白い壁の続く廊下を歩いていくと、沢山の入院中の人たちとすれ違った。
その時のわたしは、まだ何も知らなくて、その人たちを見ても、何も思うこともなく、なにも感じることもなく。
ただ、居る。という当然のことを認識するだけで…。
少し歩くと、壁の上の方に、「談話室」と書かれたプレートが見えた。
そこに入ると広い空間が広がった。いくつものテーブルと椅子にはちらほらと人が座っている。

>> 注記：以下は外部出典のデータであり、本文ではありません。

(* ===== verification/GrantClaimsProofs.v ===== *)
(** * Device grants: what the claim lifecycle keeps

    A move never leaves a blob without a claim, and no step of the lifecycle
    drops a claim the owner holds in its own right. *)
From S2P Require Import Prelude GrantEvent GrantDb GrantWorld GrantClaims.

Section Proofs.
Context `{Out : GrantOutside, St : CoreStore} {Laws : CoreLaws St}.

(** Reading, asking and listing change neither the tables nor the claims. *)
Class Observes (R : World -> World -> Prop) : Prop := {
  obs_refl :: Reflexive R;
  obs_trans :: Transitive R;
  obs_env w e : R w (with_env e w);
  obs_store w c : (forall k h, holds c k h <-> holds (store w) k h) -> R w (with_store c w)
}.

Section Observes.
Context (R : World -> World -> Prop) `{HR : !Observes R}.

Lemma obs_ask {E A} (f : genv -> A * genv) : respects R (ask (E := E) f).
Proof. intros w. unfold ask. destruct (f (w_env w)) as [a e]. apply obs_env. Qed.
Lemma obs_get {E} : respects R (get (E := E)).
Proof. intros w. cbn. reflexivity. Qed.
#[local] Hint Resolve obs_ask obs_get : respects.
Lemma obs_io {E} (e : E) : respects R (io e).
Proof. unfold io. respects. Qed.
#[local] Hint Resolve obs_io : respects.
Lemma obs_query {E A} (e : E) (f : Db -> A) : respects R (query e f).
Proof. unfold query. respects. Qed.
Lemma obs_statement {E} (e : E) (f : Db -> option Db) :
  (forall w d, f (db w) = Some d -> R w (with_db d w)) -> respects R (statement e f).
Proof.
  intros H. unfold statement. apply respects_bind; [exact _|auto with respects|intros _].
  intros w. unfold bind, get. destruct (f (db w)) as [d|] eqn:E'; cbn; [by apply H|reflexivity].
Qed.
Lemma obs_listing key grant cursor : respects R (listing key grant cursor).
Proof.
  unfold listing, store_ok. apply respects_bind; [exact _| |intros r; respects].
  intros w. unfold on_store. destruct grant as [g|].
  - destruct (list_claims_for_grant key g cursor PAGE (store w)) as [r c] eqn:E.
    apply obs_store. by apply (list_grant_same key g cursor PAGE _ r).
  - destruct (list_claims key cursor PAGE (store w)) as [r c] eqn:E.
    apply obs_store. by apply (list_same key cursor PAGE _ r).
Qed.
#[local] Hint Resolve obs_query obs_listing : respects.
Lemma obs_each_claim fuel key grant cursor seen : respects R (each_claim fuel key grant cursor seen).
Proof. revert cursor seen. induction fuel; intros; cbn [each_claim]; respects. Qed.
#[local] Hint Resolve obs_each_claim : respects.
Lemma obs_hash_set fuel key grant : respects R (hash_set fuel key grant).
Proof. unfold hash_set. respects. Qed.
Lemma obs_lock : respects R lock.
Proof. unfold lock. respects. Qed.
Lemma obs_select {A} (f : Db -> A) : respects R (select f).
Proof. unfold select. respects. Qed.
Lemma obs_holds_claim signer hash : respects R (holds_claim signer hash).
Proof.
  unfold holds_claim. apply respects_bind; [exact _| |intros r; respects].
  intros w. unfold on_store. destruct (list_claims signer (Some hash) 1 (store w)) as [r c] eqn:E.
  apply obs_store. by apply (list_same signer (Some hash) 1 _ r).
Qed.
End Observes.
#[local] Hint Resolve obs_ask obs_get obs_io obs_query obs_listing obs_each_claim obs_hash_set obs_lock
  obs_select obs_holds_claim : respects.
#[local] Hint Extern 0 (Observes _) => typeclasses eauto : respects.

入院中の患者さんと、身内の人らしき人のペアが一番多く見えた。
楽しそうに話している人もいれば、深刻そうな顔をしている人もいる。
日中の日の光の差し込む談話室は、何だか、安心できるような、ほっとするような、不思議な気持ちになれた。
自動販売機のところに行ってオレンジジュースを買う。
小さい頃から大好きな、オレンジジュース。
───ガコンッッ───
ジュースが下に落ちた。
それからわたしはある重大なことに気付く。
…しゃがめなぃ……。
これは流石に、自分でも馬鹿したなぁ。と思った…。
どうしよう…
てか…あたしの120円ッッ!!
あぁ…、中学2年生の私には、120円は貴重だったのに…。
その時だった。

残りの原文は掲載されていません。